25. Find a local tour- either like FreeTours on Foot or Tours by Locals and arrive at the meeting point a little early to chat with the guide and find out where locals go. — April B.
Use an eSim to avoid roaming fees. We suggest Airalo!
26. I hit the post office to buy stamps, see how long locals have to spend paying bills (it took me almost an hour in Rome to buy 2 stamps) – go to the store almost immediately to see what locals have on shelves and prices – best way to understand the culture is to do what locals do, shop where they shop. – Gloria B.
27. Sunblock is your best beauty product. Never go without it. — Jacqueline S. (Note: Please make sure it’s reef-safe like Badger Balm sunscreen, a women-owned business that strives to protect natural resources and incorporate climate justice into their everyday production. Their products are chemical-free and reef safe.)
28. Your smart phone is a great companion. There are a plethora of apps to help you make the best of your time, from translation, maps, to tours, guides to various places, and transport options. Then there are your emergency contacts, entertainment, and photos. Before I go somewhere I download relevant guides and then gather any apps that might be useful and put them in a folder on the front page of my phone. That way they are readily found. When I get home I put them back into the appropriate folder ready to be found for my next trip. — Margaret B.

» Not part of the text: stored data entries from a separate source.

(** * Financial-advisor agent: message orchestrator and context retriever

    A shallow embedding of [lib/rag.ts] (class [RAGService]), of the
    credential factories of [lib/gmail.ts], [lib/hubspot.ts] and
    [lib/calendar.ts] and of
    the agent module (class [FinancialAdvisorAgent]: [processMessage],
    [handleFallbackResponse], [executeToolCall], [processWebhookEvent]),
    followed by the text handling of [lib/gmail.ts], the grouping of the
    chat history route, the slot finder and event search of
    [lib/calendar.ts] and the mailbox import of [lib/rag.ts].

    Asynchronous TypeScript is modelled in a state-and-exception monad:
    a computation takes the world (database tables, the state of the
    external providers, the trace of interactions performed so far) and
    returns either a value or a thrown JavaScript value, together with
    the new world.  Effects performed before a [throw] persist, as they do
    in JavaScript.  Every external provider (embedding model, language
    model, Gmail/HubSpot/Calendar clients, database availability) is an
    arbitrary oracle of the environment, so a theorem that quantifies
    over the environment holds for every behaviour of the providers. *)

From Stdlib Require Import String Ascii List ZArith QArith Bool Arith Lia.
From Stdlib Require Import Sorting.Sorted Sorting.Permutation DecimalString.
Import ListNotations.
Open Scope string_scope.
Open Scope list_scope.

Set Implicit Arguments.
Set Warnings "-register-all".

(* ================================================================== *)
(** ** JavaScript strings (ASCII model) *)
(* ================================================================== *)

Module JsString.

(** [String.prototype.toLowerCase], on ASCII letters. *)
Definition lower_ascii (c : ascii) : ascii :=
  let n := nat_of_ascii c in
  if andb (65 <=? n)%nat (n <=? 90)%nat then ascii_of_nat (n + 32) else c.

Fixpoint toLowerCase (s : string) : string :=
  match s with
  | EmptyString => EmptyString
  | String c t => String (lower_ascii c) (toLowerCase t)
  end.

(** [s.split(sep)] for a one-character separator: always at least one
    piece; ["".split(" ")] is [[""]]. *)
Fixpoint split (sep : ascii) (s : string) : list string :=
  match s with
  | EmptyString => [EmptyString]
  | String c t =>
      if Ascii.eqb c sep then EmptyString :: split sep t
      else match split sep t with
           | [] => [String c EmptyString]
           | p :: ps => String c p :: ps
           end
  end.

(** [hay.includes(needle)]. *)
Fixpoint includes (needle hay : string) : bool :=
  if String.prefix needle hay then true
  else match hay with
       | EmptyString => false
       | String _ t => includes needle t
       end.

(** PostgreSQL's [text LIKE pattern]: in the pattern [%] stands for any
    run of characters, [_] for any one character, and a backslash makes
    the pattern character after it literal (a pattern that ends in a lone
    backslash is an error; the patterns built below end in [%]). *)
Fixpoint like (pattern : string) : string -> bool :=
  match pattern with
  | EmptyString => fun text => match text with EmptyString => true | _ => false end
  | String p rest =>
      if Ascii.eqb p "%" then
        fix any (text : string) : bool :=
          like rest text
          || match text with
             | EmptyString => false
             | String _ t => any t
             end
      else if Ascii.eqb p "_" then
        fun text => match text with
                    | String _ t => like rest t
                    | EmptyString => false
                    end
      else if Ascii.eqb p "\" then
        match rest with
        | EmptyString => fun _ => false
        | String q rest' =>
            fun text => match text with
                        | String c t => Ascii.eqb c q && like rest' t
                        | EmptyString => false
                        end
        end
      else
        fun text => match text with
                    | String c t => Ascii.eqb c p && like rest t
                    | EmptyString => false
                    end
  end.

(** Prisma's [{ contains: term, mode: 'insensitive' }] on PostgreSQL:
    [field ILIKE '%term%'], the term being pasted into the pattern as it
    is, so that [%], [_] and the backslash in it keep their meaning. *)
Definition contains_insensitive (term field : string) : bool :=
  like ("%" ++ toLowerCase term ++ "%") (toLowerCase field).

Definition space : ascii := " "%char.

(** JavaScript truthiness of a string: only [""] is falsy. *)
Definition truthy (s : string) : bool :=
  match s with EmptyString => false | _ => true end.

End JsString.

(* ================================================================== *)
(** ** JavaScript values and thrown values *)
(* ================================================================== *)

(** Values that travel through [JSON.parse] / [JSON.stringify] and through
    the collaborators' replies. *)
Inductive JsVal : Type :=
| JUndefined
| JNull
| JBool (b : bool)
| JNum (n : Z)
| JStr (s : string)
| JArr (items : list JsVal)
| JObj (fields : list (string * JsVal)).

(** What a [throw] carries: an [Error] object (message, optional [code]
    property) or any other value, kept by its [String(...)] rendering. *)
Inductive JsThrown : Type :=
| JsError (message : string) (code : option string)
| JsOther (rendering : string).

(** [error instanceof Error ? error.message : String(error)] *)
Definition error_text (e : JsThrown) : string :=
  match e with
  | JsError m _ => m
  | JsOther r => r
  end.
(** C2, amended: when the idle-list of [key] exists, [_release key r]
    destroys [r] and leaves the map as it is if the list already holds
    [maxIdle] resources or more, or if the validator refuses [r]; otherwise
    it pushes [r] on the list and destroys nothing.  Consequently, when the
    idle-list of [key] is empty and the validator accepts everything,
    releasing [maxIdle + 1] resources for [key] keeps the first [maxIdle]
    idle and makes exactly one call of [destroy], on the last. *)
Theorem release_spec key r p pool :
  _pools p !! key = Some pool →
  (maxIdle ≤ length pool ∨ (validate r (world (env p))).1 = false →
     _pools (_release key r p).2 = _pools p ∧
     destroyed (trace (env (_release key r p).2))
     = destroyed (trace (env p)) ++ [r]) ∧
  (length pool < maxIdle → (validate r (world (env p))).1 = true →
     _pools (_release key r p).2 = <[key := r :: pool]> (_pools p) ∧
     destroyed (trace (env (_release key r p).2))
     = destroyed (trace (env p))) ∧
  (pool = [] → (∀ r' w, (validate r' w).1 = true) →
     ∀ first last,
       length first = maxIdle →
       _pools (run (Release key <$> first ++ [last]) p) !! key
       = Some (rev first) ∧
       destroyed (trace (env (run (Release key <$> first ++ [last]) p)))
       = destroyed (trace (env p)) ++ [last]).
Proof.
  intros Hk. split; [|split].
  - intros Hcase.
    destruct (decide (maxIdle ≤ length pool)) as [Hfull|Hroom].
    + rewrite (release_full _ _ _ _ Hk Hfull). split; [done|].
      by read_trace.
    + destruct Hcase as [?|Hv]; [done|]. apply Nat.nle_gt in Hroom.
      destruct (validate r (world (env p))) as [b w1] eqn:Hv'.
      cbn in Hv. subst b.
      rewrite (release_invalid _ _ _ _ _ Hk Hroom Hv'). split; [done|].
      by read_trace.
  - intros Hroom Hv.
    destruct (validate r (world (env p))) as [b w1] eqn:Hv'.
    cbn in Hv. subst b.
    rewrite (release_push _ _ _ _ _ Hk Hroom Hv'). split; [done|].
    by read_trace.
  - intros -> Hvalid first last Hlen.
    destruct (release_many key (first ++ [last]) p [] Hvalid Hk) as [-> ->].
    { cbn. lia. }
    cbn [length]. rewrite Nat.sub_0_r, <- Hlen.
    rewrite take_app_length, drop_app_length. by rewrite app_nil_r.
Qed.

29. Your local Apple store offers free courses on topics like iphone photography and privacy. Most are 30 minutes and pretty fun to attend. — Carolyn R.
30. Always ask for late checkout the moment you arrive. Get a room away from the elevator bank or ice machine. — Bonnie R.
31. If you become ill and need a doctor in France, there is an organization called SOS Doctors. They will send a Doctor to wherever you are staying. I’ve used them three times, and the total for each visit was around 70 euros, including prescriptions. (Food poisoning in Paris, bad back in Strasbourg, 2022) — Louise W.
32. Having been struck down yesterday by a hideous, dizzying cold in Italy, I sure wish I had brought more cold medication from home (cheaper, directions in English, would not have had to leave my room to find.) Also, bring covid tests with you!! — Martha C.
33. I’m an American and rented a car last year in the UK. I found the price on Budget’s US website was much cheaper than on their UK site. Worth checking. — Rachel G.
34. I like to visit local grocery stores and pick food up to eat, when I don’t feel like a big dining experience. I also check out craft shops or markets. If I can score some yarn to take home, I’m a winner. — Joy F.